**Exercise data**
(** Where it answers with a conversation, the message is there; with none, it was a loop. *)
Lemma fileIncomingMail_spec env mail d now o s s' o' r : fileIncomingMail env mail d now o s = (s', o', r) ->
  filing (im_id mail) (im_rawKey mail) (fd_outbound d) s s' /\
  match r with Returns None => is_loop env mail = true /\ s' = s | Returns (Some _) => im_id mail ∈ message_ids s' | Throws _ => True end.
Proof.
  unfold fileIncomingMail. destruct (is_loop env mail) eqn:El; [intros [= <- <- <-]; split; [reflexivity|done]|]. set (receipt := fd_outbound d).
  intros (s1 & o1 & r1 & E1 & E)%eff_bind_inv. apply (keeps_thread_for (im_id mail) (im_rawKey mail) receipt) in E1. destruct r1 as [known|e]; [|by destruct E as (-> & _ & ->)].
  apply eff_bind_inv in E as (s2 & o2 & r2 & E2 & E). apply (keeps_conversation_for (im_id mail) (im_rawKey mail) receipt) in E2. destruct r2 as [c|e]; [|destruct E as (-> & _ & ->); split; [by transitivity s1|done]].
  apply eff_bind_inv in E as (s3 & o3 & r3 & E3 & E). set (m := inbound_message _ _ _ _ _) in E3. assert (Hm : added_by (im_id mail) (im_rawKey mail) receipt m) by (right; done).
  pose proof (keeps_add_message _ _ _ _ Hm _ _ _ _ _ E3) as Ha. destruct r3 as [u|e]; [|destruct E as (-> & _ & ->); split; [transitivity s1; [done|by transitivity s2]|done]].
  apply eff_bind_inv in E as (s4 & o4 & r4 & E4 & E). assert (Hk : filing (im_id mail) (im_rawKey mail) receipt s3 s4).
  { destruct (_ && _); [exact (keeps_sendReceipt _ _ _ _ _ _ _ _ _ _ _ _ _ E4)|]. by injection E4 as <- _ _. }
  assert (Hall : filing (im_id mail) (im_rawKey mail) receipt s s4) by (transitivity s1; [done|]; transitivity s2; [done|]; by transitivity s3).
  destruct r4 as [u'|e]; [|destruct E as (-> & _ & ->); done]. injection E as <- _ <-. split; [done|]. destruct (fi_messages _ _ _ _ _ Hk) as (extra & Hx & _). unfold message_ids. rewrite Hx, List.map_app. apply elem_of_app. left.
  apply eff_call_inv in E3 as [_ E3]. specialize (E3 u eq_refl). destruct (addConversationMessage m (rm_conv s2)) as [cs|] eqn:Ea; [|done]. cbn in E3. injection E3 as <- _.
  apply addConversationMessage_ok in Ea as (m' & Hc & Ei & _). cbn. rewrite Hc, List.map_app. apply elem_of_app. right. cbn. rewrite Ei. by apply list_elem_of_singleton.
Qed.

(** ** The bucket *)

Lemma find_deleted k (keys : list string) l : js_find (has_key k) (List.filter (fun x => negb (bool_decide (fst x ∈ keys))) l) = if bool_decide (k ∈ keys) then None else js_find (has_key k) l.
Proof.
  unfold js_find. induction l as [|x l IH]; [cbn; by case_bool_decide|]. cbn [List.filter List.find]. destruct (has_key k x) eqn:Ek; unfold has_key in Ek.
  - apply String.eqb_eq in Ek. subst k. destruct (bool_decide (fst x ∈ keys)) eqn:Eb; cbn [negb]; [exact IH|]. cbn [List.find]. unfold has_key at 1. by rewrite String.eqb_refl.
  - destruct (bool_decide (fst x ∈ keys)); cbn [negb List.find]; [exact IH|]. unfold has_key at 1. by rewrite Ek.
Qed.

**Work task**
Generate a verbatim printout of all the entries.

**Task solution**
(** Where it answers with a conversation, the message is there; with none, it was a loop. *)
Lemma fileIncomingMail_spec env mail d now o s s' o' r : fileIncomingMail env mail d now o s = (s', o', r) ->
  filing (im_id mail) (im_rawKey mail) (fd_outbound d) s s' /\
  match r with Returns None => is_loop env mail = true /\ s' = s | Returns (Some _) => im_id mail ∈ message_ids s' | Throws _ => True end.
Proof.
  unfold fileIncomingMail. destruct (is_loop env mail) eqn:El; [intros [= <- <- <-]; split; [reflexivity|done]|]. set (receipt := fd_outbound d).
  intros (s1 & o1 & r1 & E1 & E)%eff_bind_inv. apply (keeps_thread_for (im_id mail) (im_rawKey mail) receipt) in E1. destruct r1 as [known|e]; [|by destruct E as (-> & _ & ->)].
  apply eff_bind_inv in E as (s2 & o2 & r2 & E2 & E). apply (keeps_conversation_for (im_id mail) (im_rawKey mail) receipt) in E2. destruct r2 as [c|e]; [|destruct E as (-> & _ & ->); split; [by transitivity s1|done]].
  apply eff_bind_inv in E as (s3 & o3 & r3 & E3 & E). set (m := inbound_message _ _ _ _ _) in E3. assert (Hm : added_by (im_id mail) (im_rawKey mail) receipt m) by (right; done).
  pose proof (keeps_add_message _ _ _ _ Hm _ _ _ _ _ E3) as Ha. destruct r3 as [u|e]; [|destruct E as (-> & _ & ->); split; [transitivity s1; [done|by transitivity s2]|done]].
  apply eff_bind_inv in E as (s4 & o4 & r4 & E4 & E). assert (Hk : filing (im_id mail) (im_rawKey mail) receipt s3 s4).
  { destruct (_ && _); [exact (keeps_sendReceipt _ _ _ _ _ _ _ _ _ _ _ _ _ E4)|]. by injection E4 as <- _ _. }
  assert (Hall : filing (im_id mail) (im_rawKey mail) receipt s s4) by (transitivity s1; [done|]; transitivity s2; [done|]; by transitivity s3).
  destruct r4 as [u'|e]; [|destruct E as (-> & _ & ->); done]. injection E as <- _ <-. split; [done|]. destruct (fi_messages _ _ _ _ _ Hk) as (extra & Hx & _). unfold message_ids. rewrite Hx, List.map_app. apply elem_of_app. left.
  apply eff_call_inv in E3 as [_ E3]. specialize (E3 u eq_refl). destruct (addConversationMessage m (rm_conv s2)) as [cs|] eqn:Ea; [|done]. cbn in E3. injection E3 as <- _.
  apply addConversationMessage_ok in Ea as (m' & Hc & Ei & _). cbn. rewrite Hc, List.map_app. apply elem_of_app. right. cbn. rewrite Ei. by apply list_elem_of_singleton.
Qed.

(** ** The bucket *)

Lemma find_deleted k (keys : list string) l : js_find (has_key k) (List.filter (fun x => negb (bool_decide (fst x ∈ keys))) l) = if bool_decide (k ∈ keys) then None else js_find (has_key k) l.
Proof.
  unfold js_find. induction l as [|x l IH]; [cbn; by case_bool_decide|]. cbn [List.filter List.find]. destruct (has_key k x) eqn:Ek; unfold has_key in Ek.
  - apply String.eqb_eq in Ek. subst k. destruct (bool_decide (fst x ∈ keys)) eqn:Eb; cbn [negb]; [exact IH|]. cbn [List.find]. unfold has_key at 1. by rewrite String.eqb_refl.
  - destruct (bool_decide (fst x ∈ keys)); cbn [negb List.find]; [exact IH|]. unfold has_key at 1. by rewrite Ek.
Qed.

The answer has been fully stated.